In 2006, the San Bernardino County Employees’ Retirement Association made a decision that it credits with adding nearly $1 billion to its portfolio over time.
The fund did not hire a particularly talented manager or bet big on a hot new asset, but rather improved its investment process — specifically, how its nearly $10 billion portfolio gets rebalanced.
Rebalancing is a necessary aspect of institutional investing, the means of ensuring the actual makeup of a portfolio matches its target allocation. But it can be costly: sell equities on a down day, and those losses are locked in.
Arun Muraldihar, whose firm AlphaEngine Global Investment Solutions advised SBCERA on its rebalancing revamp, explained the asset allocation problem by comparing it to a drunk driver swerving down the street with only the guard rails on either side of the road to keep them on course.
“When these funds approve an asset allocation — let’s say they approve a 60/40 portfolio — the board gives them permission to let it drift to 65 on the high end and 55 on the low end,” he told Institutional Investor in an interview. “But just letting a portfolio drift between the guard rails is bad governance.”

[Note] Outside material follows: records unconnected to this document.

(** The simple prefetcher follows strides: when the flow that is nearest to an access, nearer
    than a page and nearer than every other flow, lies one stride behind, the access is
    stored in that flow and the list of prefetches continues the stride, beginning with the
    address accessed and cut at the page boundary if so configured. *)
Theorem simple_follows_stride core a stride j prev p :
  m_prev_address p !! (if flows_per_core p then Z.to_nat (core - core_id p) else 0%nat) = Some prev ->
  (flows_per_core p = true -> core_id p <= core) ->
  0 < n_flows p < 2 ^ 32 -> length prev = Z.to_nat (n_flows p) ->
  prev !! j = Some (a -64 stride) -> in_range 64 a -> 0 < stride < 2 ^ 64 ->
  dist a (a -64 stride) < PAGE_SIZE ->
  (forall i x, i <> j -> prev !! i = Some x -> dist a (a -64 stride) < dist a x) ->
  exists p', getNextAddress a core p = Ok (stride_addresses a stride p, p') /\
    m_prev_address p' !! (if flows_per_core p then Z.to_nat (core - core_id p) else 0%nat) = Some (<[j := a]> prev).
Proof.
  intros Hprev Hcore Hn Hlen Hj Ha Hs Hnear Hmin. unfold getNextAddress.
  assert (Hk : (if flows_per_core p then Z.to_nat (core - core_id p) else 0%nat) = Z.to_nat (if flows_per_core p then core - core_id p else 0))
    by (by destruct (flows_per_core p)).
  rewrite (proj2 (Z.leb_le _ _)) by (destruct (flows_per_core p); [specialize (Hcore eq_refl)|]; lia). rewrite Hk in *.
  cbn [check mbind res_bind]. rewrite (proj2 (rd_Ok _ _ _) Hprev). cbn [mbind res_bind]. rewrite umod_Ok by lia. cbn [mbind res_bind].
  destruct (nearest_min a prev (seq 0 (Z.to_nat (n_flows p))) (n_flow_next p, PAGE_SIZE)) as ([k d] & E & Hd & Hle & Hor);
    [intros i Hi%elem_of_seq; lia|]. rewrite E. cbn [mbind res_bind fst snd] in *.
  pose proof (lookup_lt_Some _ _ _ Hj) as Hjl. assert (Hdj : d <= dist a (a -64 stride)) by (apply (Hle j); [apply elem_of_seq; lia|done]).
  assert (k = j) as ->.
  { destruct Hor as [[= -> ->]|(x & _ & Ex & ->)]; [lia|]. destruct (decide (k = j)) as [|Hne]; [done|]. specialize (Hmin k x Hne Ex). lia. }
  rewrite (proj2 (rd_Ok _ _ _) Hj). cbn [mbind res_bind]. rewrite (wr_lt prev) by lia. cbn [mbind res_bind].
  rewrite wr_lt by (by eapply lookup_lt_Some). cbn [mbind res_bind].
  assert (Est : a -64 (a -64 stride) = stride).
  { unfold wrap. rewrite Zminus_mod_idemp_r. replace (a - (a - stride)) with stride by lia. apply Z.mod_small. lia. }
  rewrite Est, (proj2 (Z.eqb_neq _ _)) by lia. eexists. split; [done|]. cbn [m_prev_address].
  apply list_lookup_insert_eq. by eapply lookup_lt_Some.
Qed.

Lemma simple_follows_stride_witness :
  exists p', getNextAddress 8320 0 (mkSimple 0 1 2 false 3 true 0 [[8192; 65536]]) = Ok ([8320; 8448; 8576], p') /\
    m_prev_address p' !! 0%nat = Some [8320; 65536].
Proof.
  apply (simple_follows_stride 0 8320 128 0%nat [8192; 65536] (mkSimple 0 1 2 false 3 true 0 [[8192; 65536]]));
    [reflexivity|done|cbn; lia|reflexivity|reflexivity|split; lia|lia|vm_compute; reflexivity|].
  intros [|[|i]] x Hi Hx; cbn in Hx; [done|injection Hx as <-; vm_compute; reflexivity|discriminate Hx].
Defined.

End SimpleProps.

(** The prefetcher of the A53 prefetches in ascending order along a descending stream: after
    lines 3, 2 and 1 it asks for lines 2 and 3, which it has just seen. *)
Theorem a53_descending_prefetches_ascending :
  let '(_, p1) := A53p.getNextAddress 192 (A53p.new 64 3 3 2 0) in
  let '(_, p2) := A53p.getNextAddress 128 p1 in
  fst (A53p.getNextAddress 64 p2) = [128; 192].
Proof. reflexivity. Qed.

By adopting a more strategic method of rebalancing, Muralidhar said, allocators like the San Bernardino County pension can tap into what he described as an “incredible source of alpha.”
Other institutions have gotten tactical with asset allocation, such as the Verizon Investment Management Company, the General Mills corporate pension fund, and the New Zealand Super Fund, Muralidhar said.

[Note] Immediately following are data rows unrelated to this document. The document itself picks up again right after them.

Lemma line_set_wf_retag c i s si w b b' :
  line_set_wf c i s si -> m_cache_block_info_array (base s) !! w = Some b ->
  m_tag b' = m_tag b -> m_class b' = m_class b ->
  let s' := mkCacheSet (set_array (<[w := b']> (m_cache_block_info_array (base s))) (base s))
              (policy s) in
  line_set_wf c i s' si /\ valid_tags (base s') = valid_tags (base s).
Proof.
  intros [H1 H2 H3 H4 H5 H6] Hb Ht Hk s'.
  assert (Hsame : forall j x, m_cache_block_info_array (base s') !! j = Some x ->
    exists y, m_cache_block_info_array (base s) !! j = Some y /\ m_tag x = m_tag y /\ m_class x = m_class y).
  { intros j x. cbn. rewrite list_lookup_insert. case_decide as Hi; [|by eauto].
    destruct Hi as [<- _]. intros [= <-]. by exists b. }
  assert (Hback : forall j y, m_cache_block_info_array (base s) !! j = Some y ->
    exists x, m_cache_block_info_array (base s') !! j = Some x /\ m_tag x = m_tag y).
  { intros j y Hy. cbn. rewrite list_lookup_insert. case_decide as Hi; [|by eauto].
    destruct Hi as [<- _]. exists b'. rewrite Hb in Hy. by injection Hy as <-. }
  assert (Hv : valid_tags (base s') = valid_tags (base s)).
  { apply set_eq. intros t. rewrite !elem_of_valid_tags. setoid_rewrite isValid_tag.
    split; intros (j & x & Hx & Hn & <-).
    - destruct (Hsame j x Hx) as (y & Hy & E & _). exists j, y. by rewrite <- E.
    - destruct (Hback j x Hx) as (y & Hy & E). exists j, y. by rewrite E. }
  split; [|done]. split; try done.
  - destruct H1 as [W1 W2 W3 W4 W5]. split; cbn; try done; [by rewrite length_insert|].
    apply Forall_lookup. intros j x Hx. destruct (Hsame j x Hx) as (y & Hy & _ & E).
    rewrite Forall_lookup in W3. specialize (W3 j y Hy). unfold block_kind in *. by rewrite E.
  - intros j k x y Hx Hy Hvx E. destruct (Hsame j x Hx) as (x' & Hx' & Ex & _), (Hsame k y Hy) as (y' & Hy' & Ey & _).
    apply (H2 j k x' y' Hx' Hy'); [|congruence]. apply isValid_tag. rewrite <- Ex. by apply isValid_tag.
  - eapply policy_wf_ext; [|reflexivity|exact H3]. done.
  - intros t. rewrite Hv. apply H6.
Qed.

Lemma put_set_type c i s si c' : put_set c i s si = Ok c' -> m_cache_type c' = m_cache_type c.
Proof. unfold put_set. intros H. by inv_res. Qed.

SBCERA’s “informed rebalancing program” launched in 2006. Since then, the program has added an extra $965 million to the portfolio, or about 1.25 percent in additional returns annually, according to a case study by fund CIO Donald Pierce, Muralidhar, and AlphaEngine co-CIO Sanjay Muralidhar.
“Instead of letting a portfolio aimlessly drift until some happenstance trigger occurs, a clearly identified staff member was tasked with taking ownership of the asset allocation decision and making adjustments in an explicit, rules-based, and informed manner,” they wrote.
The rules for portfolio rebalancing were based on peer-reviewed academic research, and focused primarily on asset valuations. Under this regime, decisions “were not arbitrarily triggered, but rather provided staff’s best estimates of which assets were over/undervalued and in turn, over/underweighted within the board-approved ranges,” according to the paper.
“In a way you’re building a GPS for the portfolio,” Muraldihar explained. “In this era where CIOs are struggling to meet their target returns, this is an untapped opportunity for CIOs who are willing to be innovative and creative enough.”